Thu Apr 06, 2017 11:25 pm by mleipold
Hi Andrew,
I know that Helios instruments definitely run at a higher Current. This happens with out-of-the-box Helios. It *also* happens with v2-to-Helios upgrades (I know of at least two instances); since the cones are not typically changed during the upgrade, this means it has to happening because of something involved in the upgrade itself. From some discussions I've had, most likely it's due to the Helios injector doing a better job of focusing the cell events into the plasma and therefore more on target into the cones. If so, then the skimmer-reducer (which is affected by the Current value) might need more Current to "steer" the ions into the instrument.
I know that some people are putting Helios injectors into their v2 instrument; I would be curious to hear whether they also notice a jump of ~2 units in Current.
For v1 and v2 instruments, I agree, a brand-new shiny skimmer-reducer should start out in the Current = 3-4.5 range. By the time they get to 8-8.5, they're usually in need of a change: ; it was usually physical damage that would make you need to swap them out (non-centrosymmetric orifice, overly widened orifice, physical chipping/pitting, etc), rather than maxing out the Current = 10. So, 4-5 Current units of lifetime, *easy*.
In a year and a half of Helios instruments, we've replaced the cones on each, once. For Helios instruments, you generally have a starting Current value ~7-8 for a shiny new cone right out of the packaging. Which, if you have a max Current lifetime = 10, would mean you only have 2-3 Current units of lifetime.....I don't think that's correct.
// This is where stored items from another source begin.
(* ===== verification/Console.v ===== *)
(** * kernel/console.c: the consoles

    Three consoles share the serial line; [cons] is the index of the one that
    gets the input.  Its buffer holds the lines that were completed, from [r] to
    [w], and the one that is being edited, from [w] to [e].  The dumps of the
    process table, the priority queues and the locks ([^P], [^Q], [^L]) print
    and are parameters here.  [fuel] bounds how often a call is woken up. *)

From S2P Require Import Prelude StringC Ring UserMem Printf.

Definition NBCONSOLES : Z := 3.
Definition INPUT_BUF : Z := 128.

(** [C(x)] *)
Definition Ctl (x : Z) : Z := x - 64.

Record cons_t := mkcons { cbuf : list Z; c_r : Z; c_w : Z; c_e : Z }.

Definition set_cbuf (v : list Z) (k : cons_t) : cons_t := mkcons v (c_r k) (c_w k) (c_e k).
Definition set_c_r (v : Z) (k : cons_t) : cons_t := mkcons (cbuf k) v (c_w k) (c_e k).
Definition set_c_w (v : Z) (k : cons_t) : cons_t := mkcons (cbuf k) (c_r k) v (c_e k).
Definition set_c_e (v : Z) (k : cons_t) : cons_t := mkcons (cbuf k) (c_r k) (c_w k) v.

(** The serial line and the thread, the consoles, and the memory of the process. *)
Record cst (U : Type) := mkcst {
  cdev : con;
  consoles : list cons_t;
  console_number : Z;
  cons : Z;
  cum : umem U
}.
Arguments mkcst {U} _ _ _ _ _.
Arguments cdev {U} _.
Arguments consoles {U} _.
Arguments console_number {U} _.
Arguments cons {U} _.
Arguments cum {U} _.

Definition set_cdev {U} (v : con) (s : cst U) : cst U := mkcst v (consoles s) (console_number s) (cons s) (cum s).
Definition set_consoles {U} (v : list cons_t) (s : cst U) : cst U := mkcst (cdev s) v (console_number s) (cons s) (cum s).
Definition set_console_number {U} (v : Z) (s : cst U) : cst U := mkcst (cdev s) (consoles s) v (cons s) (cum s).
Definition set_cons {U} (v : Z) (s : cst U) : cst U := mkcst (cdev s) (consoles s) (console_number s) v (cum s).
Definition set_cum {U} (v : umem U) (s : cst U) : cst U := mkcst (cdev s) (consoles s) (console_number s) (cons s) v.

#[export] Instance cst_ctx {U} : HasCtx (cst U).
Proof.
  refine {| cx := fun s => con_cx (cdev s); set_cx := fun c s => set_cdev (set_cx c (cdev s)) s |}; [done|by intros [[] ? ? ? ?]|done].
Defined.

Definition number_lock : lock := ("console_number_lock"%string, 0).
Definition cons_lock (i : Z) : lock := ("cons"%string, i).

(** The channels: [cons] and [&cons->r] of console [i]. *)
Definition cons_chan (i : Z) : Z := 2 * i.
Definition cons_r_chan (i : Z) : Z := 2 * i + 1.

Section Console.
Context {U : Type} {HU : UserMem U}.
Context (procdump priodump dump_locks : M con unit) (km : mem) (switched : Z) (digits : list Z).

Abbreviation K := (M (cst U)).

Definition dev {A} (m : M con A) : K A := zoom cdev set_cdev m.
Definition umemk {A} (m : M (umem U) A) : K A := zoom cum set_cum m.
Definition getc (i : Z) : K cons_t := fun s => unwrap (aget (consoles s) i) s.
Definition setc (i : Z) (k : cons_t) : K unit := fun s => (l <- unwrap (aset (consoles s) i k) ;; modify (set_consoles l)) s.

(** [while(console_number != f->minor - 1) sleep(cons, &console_number_lock);] *)
Fixpoint wait_turn (fuel : nat) (i : Z) : K unit :=
  n <- gets console_number ;;
  if n =? i then ret tt else
  sleep_on (cons_chan i) number_lock ;;;
  match fuel with
  | O => nofuel
  | S fuel => wait_turn fuel i
  end.

Fixpoint consolewrite_loop (m : nat) (user_src : bool) (src i : Z) : K unit :=
  match m with
  | O => ret tt
  | S m =>
      r <- umemk (either_copyin user_src (u64 (src + i)) 1) ;;
      if fst r =? -1 then ret tt else
      c <- unwrap (aget (snd r) 0) ;;
      dev (consputc c) ;;;
      consolewrite_loop m user_src src (i + 1)
  end.

Definition consolewrite (fuel : nat) (minor : Z) (user_src : bool) (src n : Z) : K Z :=
  let i := minor - 1 in
  acquire number_lock ;;;
  wait_turn fuel i ;;;
  release number_lock ;;;
  acquire (cons_lock i) ;;;
  consolewrite_loop (Z.to_nat n) user_src src 0 ;;;
  release (cons_lock i) ;;;
  ret n.

(** [release(&cons->lock); return target - n;] *)
Definition consoleread_end (i target n : Z) : K Z :=
  release (cons_lock i) ;;;
  ret (s32 (target - n)).

(** The loop with [n] bytes to go; [fuel] bounds the times it waits for input. *)
Fixpoint consoleread_loop (fuel : nat) : nat -> Z -> bool -> Z -> Z -> K Z :=
  fix rounds m i user_dst target dst :=
    match m with
    | O => consoleread_end i target 0
    | S m' =>
        let n := Z.of_nat m in
        k <- getc i ;;
        if c_r k =? c_w k then
          kd <- gets (fun s => mykilled (cx s)) ;;
          if (kd : bool) then release (cons_lock i) ;;; ret (-1) else
          sleep_on (cons_r_chan i) (cons_lock i) ;;;
          match fuel with
          | O => nofuel
          | S fuel => consoleread_loop fuel m i user_dst target dst
          end
        else
        c <- unwrap (aget (cbuf k) (c_r k mod INPUT_BUF)) ;;
        setc i (set_c_r (u32 (c_r k + 1)) k) ;;;
        if c =? Ctl 68 then
          when (u32 n <? target)
            (k <- getc i ;; setc i (set_c_r (u32 (c_r k - 1)) k)) ;;;
          consoleread_end i target n
        else
        r <- umemk (either_copyout user_dst dst [c]) ;;
        if r =? -1 then consoleread_end i target n else
        if c =? 10 then consoleread_end i target (n - 1) else
        rounds m' i user_dst target (u64 (dst + 1))
    end.

Definition consoleread (fuel : nat) (minor : Z) (user_dst : bool) (dst n : Z) : K Z :=
  let target := u32 n in
  let i := minor - 1 in
  acquire number_lock ;;;
  wait_turn fuel i ;;;
  release number_lock ;;;
  acquire (cons_lock i) ;;;
  if n <=? 0 then consoleread_end i target n else
  consoleread_loop fuel (Z.to_nat n) i user_dst target dst.

(** [^U]: at most the whole buffer is erased. *)
Fixpoint kill_line (m : nat) (i : Z) : K unit :=
  match m with
  | O => nofuel
  | S m =>
      k <- getc i ;;
      if c_e k =? c_w k then ret tt else
      c <- unwrap (aget (cbuf k) (u32 (c_e k - 1) mod INPUT_BUF)) ;;
      if c =? 10 then ret tt else
      setc i (set_c_e (u32 (c_e k - 1)) k) ;;;
      dev (consputc BACKSPACE) ;;;
      kill_line m i
  end.

Definition store_char (c i : Z) : K unit :=
  k <- getc i ;;
  if negb (c =? 0) && (u32 (c_e k - c_r k) <? INPUT_BUF) then
    let c := if c =? 13 then 10 else c in
    dev (consputc c) ;;;
    b <- unwrap (aset (cbuf k) (c_e k mod INPUT_BUF) (u8 c)) ;;
    let k := set_c_e (u32 (c_e k + 1)) (set_cbuf b k) in
    setc i k ;;;
    if (c =? 10) || (c =? Ctl 68) || (c_e k =? u32 (c_r k + INPUT_BUF)) then
      setc i (set_c_w (c_e k) k) ;;;
      wakeup_on (cons_r_chan i)
    else ret tt
  else ret tt.

Definition switch_console : K unit :=
  acquire number_lock ;;;
  old <- gets cons ;;
  n <- gets console_number ;;
  let n := (n + 1) mod NBCONSOLES in
  modify (set_console_number n) ;;;
  modify (set_cons n) ;;;
  acquire (cons_lock n) ;;;
  release (cons_lock old) ;;;
  wakeup_on (cons_chan n) ;;;
  dev (printf km digits switched [n]) ;;;
  release number_lock.

Definition consoleintr (c : Z) : K unit :=
  i <- gets cons ;;
  acquire (cons_lock i) ;;;
  (if c =? Ctl 80 then dev procdump
   else if c =? Ctl 81 then dev priodump
   else if c =? Ctl 76 then dev dump_locks
   else if c =? Ctl 85 then kill_line (Z.to_nat (INPUT_BUF + 1)) i
   else if c =? Ctl 83 then switch_console
   else if (c =? Ctl 72) || (c =? 127) then
     k <- getc i ;;
     if c_e k =? c_w k then ret tt else
     setc i (set_c_e (u32 (c_e k - 1)) k) ;;;
     dev (consputc BACKSPACE)
   else store_char c i) ;;;
  i <- gets cons ;;
  release (cons_lock i).
End Console.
After only 2-3 months or so, we had hit Current = 10, and our Tb and Tm Duals continued to decrease. Fluidigm was insisting it was a skimmer-reducer problem, I insisted a remote session to check. When the Fluidigm Markham engineer remoted in, he did a Current Sweep (like you used to be able to do in v1 and v2) and noticed that the Current hadn't peaked during initial Tuning. Looking at the full sweep, the Current optimum was ~11 (ie, one unit above the software upper limit).
So, he increased our upper limit to Current = 15, and we've been fine ever since (after Oct 2015): the Tb and Tm went back to where they had been with the new installation, etc. In my case, the skimmer-reducer needed to be replaced in the 12-13 range, which would be the typical 4-5 Current units of lifetime. We replaced another one this week, which had reached Current = 11.5.
In short: in my experience, Helios skimmer-reducers need higher Current, and therefore the upper limit of your Helios *should* be ~15, not the default 10....they're definitely usable above 10, and at a few thousand dollars apiece, aren't a component you want to replace too often if you can avoid it!